** Records for the exercise follows **
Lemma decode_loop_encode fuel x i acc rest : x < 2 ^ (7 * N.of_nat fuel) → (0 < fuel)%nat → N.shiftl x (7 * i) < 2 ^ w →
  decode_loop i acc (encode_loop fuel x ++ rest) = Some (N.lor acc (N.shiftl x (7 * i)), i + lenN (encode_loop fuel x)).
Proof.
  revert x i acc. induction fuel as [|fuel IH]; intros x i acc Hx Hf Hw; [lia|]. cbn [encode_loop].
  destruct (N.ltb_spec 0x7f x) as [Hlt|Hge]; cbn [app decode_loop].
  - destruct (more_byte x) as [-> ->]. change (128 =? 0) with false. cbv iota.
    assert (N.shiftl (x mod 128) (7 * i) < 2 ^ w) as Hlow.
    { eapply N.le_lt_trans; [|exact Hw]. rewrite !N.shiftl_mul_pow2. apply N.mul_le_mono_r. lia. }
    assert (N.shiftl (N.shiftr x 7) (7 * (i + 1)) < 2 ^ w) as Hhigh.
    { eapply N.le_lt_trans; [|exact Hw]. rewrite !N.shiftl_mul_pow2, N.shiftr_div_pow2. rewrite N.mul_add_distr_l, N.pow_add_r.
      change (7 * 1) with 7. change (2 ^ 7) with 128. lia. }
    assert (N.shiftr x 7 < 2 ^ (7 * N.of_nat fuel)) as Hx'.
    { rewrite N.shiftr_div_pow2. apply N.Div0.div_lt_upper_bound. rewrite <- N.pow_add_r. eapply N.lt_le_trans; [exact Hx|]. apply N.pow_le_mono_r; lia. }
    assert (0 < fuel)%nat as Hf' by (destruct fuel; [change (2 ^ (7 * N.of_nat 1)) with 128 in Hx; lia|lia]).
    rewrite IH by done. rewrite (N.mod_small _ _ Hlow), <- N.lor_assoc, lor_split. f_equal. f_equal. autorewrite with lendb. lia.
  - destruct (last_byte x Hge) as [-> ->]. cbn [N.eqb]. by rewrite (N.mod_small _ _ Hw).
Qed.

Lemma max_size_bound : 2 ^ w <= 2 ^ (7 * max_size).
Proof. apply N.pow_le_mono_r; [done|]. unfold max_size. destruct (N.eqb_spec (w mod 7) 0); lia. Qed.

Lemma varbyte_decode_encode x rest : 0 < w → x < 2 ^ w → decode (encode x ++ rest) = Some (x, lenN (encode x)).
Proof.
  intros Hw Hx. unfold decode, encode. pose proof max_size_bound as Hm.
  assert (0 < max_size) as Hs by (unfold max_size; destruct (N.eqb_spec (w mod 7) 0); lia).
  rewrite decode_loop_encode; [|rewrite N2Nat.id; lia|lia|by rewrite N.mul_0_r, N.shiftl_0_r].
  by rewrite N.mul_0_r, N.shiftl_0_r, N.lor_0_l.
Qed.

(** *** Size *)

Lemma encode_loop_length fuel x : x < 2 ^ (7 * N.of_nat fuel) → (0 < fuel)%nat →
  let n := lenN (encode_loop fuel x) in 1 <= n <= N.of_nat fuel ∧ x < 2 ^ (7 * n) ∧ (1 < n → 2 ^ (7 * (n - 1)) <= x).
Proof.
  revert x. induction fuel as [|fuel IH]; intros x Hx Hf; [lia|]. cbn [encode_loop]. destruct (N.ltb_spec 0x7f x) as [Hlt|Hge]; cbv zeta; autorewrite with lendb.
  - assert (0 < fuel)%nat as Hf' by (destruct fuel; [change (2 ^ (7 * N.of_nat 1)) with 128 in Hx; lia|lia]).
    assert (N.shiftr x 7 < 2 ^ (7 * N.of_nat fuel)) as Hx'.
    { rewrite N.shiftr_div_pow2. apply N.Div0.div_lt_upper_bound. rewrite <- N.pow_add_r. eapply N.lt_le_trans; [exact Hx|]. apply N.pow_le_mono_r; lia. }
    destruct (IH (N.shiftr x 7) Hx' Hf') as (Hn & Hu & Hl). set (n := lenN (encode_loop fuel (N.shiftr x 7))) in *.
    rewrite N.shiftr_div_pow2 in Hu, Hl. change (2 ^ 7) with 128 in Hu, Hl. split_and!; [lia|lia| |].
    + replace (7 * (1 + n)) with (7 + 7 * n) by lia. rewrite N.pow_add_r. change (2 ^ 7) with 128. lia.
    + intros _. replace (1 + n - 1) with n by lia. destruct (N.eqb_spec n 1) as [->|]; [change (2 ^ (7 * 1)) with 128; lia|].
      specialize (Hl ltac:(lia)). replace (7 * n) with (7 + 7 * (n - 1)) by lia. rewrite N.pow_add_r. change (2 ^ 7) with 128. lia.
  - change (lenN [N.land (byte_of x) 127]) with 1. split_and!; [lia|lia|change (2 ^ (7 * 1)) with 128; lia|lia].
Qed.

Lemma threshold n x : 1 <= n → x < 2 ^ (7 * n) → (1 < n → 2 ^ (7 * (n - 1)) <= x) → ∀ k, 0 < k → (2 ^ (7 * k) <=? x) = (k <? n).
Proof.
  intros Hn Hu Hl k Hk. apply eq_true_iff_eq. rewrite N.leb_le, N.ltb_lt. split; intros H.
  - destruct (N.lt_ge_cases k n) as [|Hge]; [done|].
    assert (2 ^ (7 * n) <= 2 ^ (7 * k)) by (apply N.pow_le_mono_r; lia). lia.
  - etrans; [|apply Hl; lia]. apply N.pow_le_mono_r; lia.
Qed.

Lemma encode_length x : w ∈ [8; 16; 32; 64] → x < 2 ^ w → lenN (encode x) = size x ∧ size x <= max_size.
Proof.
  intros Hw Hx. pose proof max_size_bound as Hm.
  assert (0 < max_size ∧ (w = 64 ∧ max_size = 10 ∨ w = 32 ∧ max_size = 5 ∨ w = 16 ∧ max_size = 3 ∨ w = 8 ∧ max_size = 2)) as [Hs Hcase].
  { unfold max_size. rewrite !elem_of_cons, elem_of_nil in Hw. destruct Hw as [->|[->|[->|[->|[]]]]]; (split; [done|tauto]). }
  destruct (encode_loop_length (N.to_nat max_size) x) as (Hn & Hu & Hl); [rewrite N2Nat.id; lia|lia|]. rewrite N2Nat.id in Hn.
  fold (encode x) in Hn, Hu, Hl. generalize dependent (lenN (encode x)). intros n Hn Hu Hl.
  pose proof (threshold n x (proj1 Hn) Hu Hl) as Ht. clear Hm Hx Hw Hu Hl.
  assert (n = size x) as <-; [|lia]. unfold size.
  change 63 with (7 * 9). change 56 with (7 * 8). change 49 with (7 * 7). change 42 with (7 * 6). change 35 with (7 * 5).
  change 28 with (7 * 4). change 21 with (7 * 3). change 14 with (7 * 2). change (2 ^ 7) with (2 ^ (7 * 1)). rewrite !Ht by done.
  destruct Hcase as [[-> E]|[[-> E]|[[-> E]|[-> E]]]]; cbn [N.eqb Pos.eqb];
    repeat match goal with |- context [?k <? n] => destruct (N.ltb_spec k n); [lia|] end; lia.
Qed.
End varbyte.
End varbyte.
** End of Records for the exercise **
** Records for the exercise follows **
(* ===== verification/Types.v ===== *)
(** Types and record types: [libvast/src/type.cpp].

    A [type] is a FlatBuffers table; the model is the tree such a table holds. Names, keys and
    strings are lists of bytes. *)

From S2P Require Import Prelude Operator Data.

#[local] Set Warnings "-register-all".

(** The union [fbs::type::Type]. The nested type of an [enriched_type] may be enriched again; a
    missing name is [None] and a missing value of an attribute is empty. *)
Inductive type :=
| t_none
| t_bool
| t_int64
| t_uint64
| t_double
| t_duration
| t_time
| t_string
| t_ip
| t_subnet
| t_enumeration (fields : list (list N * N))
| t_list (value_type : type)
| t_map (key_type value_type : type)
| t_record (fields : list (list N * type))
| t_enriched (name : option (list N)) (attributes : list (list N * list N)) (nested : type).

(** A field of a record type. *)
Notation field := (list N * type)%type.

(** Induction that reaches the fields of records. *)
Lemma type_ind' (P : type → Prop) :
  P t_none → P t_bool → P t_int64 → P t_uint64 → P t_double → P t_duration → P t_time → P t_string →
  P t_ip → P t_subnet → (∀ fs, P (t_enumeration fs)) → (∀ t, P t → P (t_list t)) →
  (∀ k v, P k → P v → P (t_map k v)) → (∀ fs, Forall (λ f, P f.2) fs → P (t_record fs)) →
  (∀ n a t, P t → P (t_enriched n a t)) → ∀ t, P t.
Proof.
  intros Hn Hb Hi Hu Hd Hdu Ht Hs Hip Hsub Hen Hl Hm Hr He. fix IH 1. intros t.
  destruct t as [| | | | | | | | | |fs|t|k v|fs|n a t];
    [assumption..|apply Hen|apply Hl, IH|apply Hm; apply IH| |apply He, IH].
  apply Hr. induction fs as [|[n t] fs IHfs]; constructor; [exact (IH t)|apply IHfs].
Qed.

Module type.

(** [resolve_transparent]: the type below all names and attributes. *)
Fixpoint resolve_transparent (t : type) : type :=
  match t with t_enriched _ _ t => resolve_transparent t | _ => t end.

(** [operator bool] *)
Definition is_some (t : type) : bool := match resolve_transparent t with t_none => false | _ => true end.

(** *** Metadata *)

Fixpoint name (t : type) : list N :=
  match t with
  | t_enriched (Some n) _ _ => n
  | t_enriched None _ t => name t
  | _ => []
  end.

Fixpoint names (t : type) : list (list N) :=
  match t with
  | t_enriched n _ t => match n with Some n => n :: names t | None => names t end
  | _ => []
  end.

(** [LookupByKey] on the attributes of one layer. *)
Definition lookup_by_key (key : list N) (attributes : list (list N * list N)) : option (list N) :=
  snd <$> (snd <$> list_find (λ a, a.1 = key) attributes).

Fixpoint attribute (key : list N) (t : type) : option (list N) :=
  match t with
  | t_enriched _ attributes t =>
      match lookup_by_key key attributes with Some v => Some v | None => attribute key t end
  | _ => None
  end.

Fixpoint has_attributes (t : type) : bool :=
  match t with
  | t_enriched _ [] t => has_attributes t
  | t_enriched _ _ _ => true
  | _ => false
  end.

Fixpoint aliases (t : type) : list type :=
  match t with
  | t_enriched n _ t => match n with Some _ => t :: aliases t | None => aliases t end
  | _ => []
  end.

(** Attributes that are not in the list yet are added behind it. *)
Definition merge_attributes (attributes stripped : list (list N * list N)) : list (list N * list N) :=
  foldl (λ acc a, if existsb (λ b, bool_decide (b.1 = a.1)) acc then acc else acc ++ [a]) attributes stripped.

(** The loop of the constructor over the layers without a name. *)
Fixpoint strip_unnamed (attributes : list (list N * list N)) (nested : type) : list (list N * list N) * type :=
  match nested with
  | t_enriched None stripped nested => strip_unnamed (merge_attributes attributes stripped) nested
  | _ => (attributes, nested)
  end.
** End of Records for the exercise **
Task to carry out >>
Produce only the lines from the line containing "revert x. induction" through the line containing "specialize (Hl ltac:(lia)).", inclusive of both, exactly as they stand in the entries above.

Your solution >>
  revert x. induction fuel as [|fuel IH]; intros x Hx Hf; [lia|]. cbn [encode_loop]. destruct (N.ltb_spec 0x7f x) as [Hlt|Hge]; cbv zeta; autorewrite with lendb.
  - assert (0 < fuel)%nat as Hf' by (destruct fuel; [change (2 ^ (7 * N.of_nat 1)) with 128 in Hx; lia|lia]).
    assert (N.shiftr x 7 < 2 ^ (7 * N.of_nat fuel)) as Hx'.
    { rewrite N.shiftr_div_pow2. apply N.Div0.div_lt_upper_bound. rewrite <- N.pow_add_r. eapply N.lt_le_trans; [exact Hx|]. apply N.pow_le_mono_r; lia. }
    destruct (IH (N.shiftr x 7) Hx' Hf') as (Hn & Hu & Hl). set (n := lenN (encode_loop fuel (N.shiftr x 7))) in *.
    rewrite N.shiftr_div_pow2 in Hu, Hl. change (2 ^ 7) with 128 in Hu, Hl. split_and!; [lia|lia| |].
    + replace (7 * (1 + n)) with (7 + 7 * n) by lia. rewrite N.pow_add_r. change (2 ^ 7) with 128. lia.
    + intros _. replace (1 + n - 1) with n by lia. destruct (N.eqb_spec n 1) as [->|]; [change (2 ^ (7 * 1)) with 128; lia|].
      specialize (Hl ltac:(lia)). replace (7 * n) with (7 + 7 * (n - 1)) by lia. rewrite N.pow_add_r. change (2 ^ 7) with 128. lia.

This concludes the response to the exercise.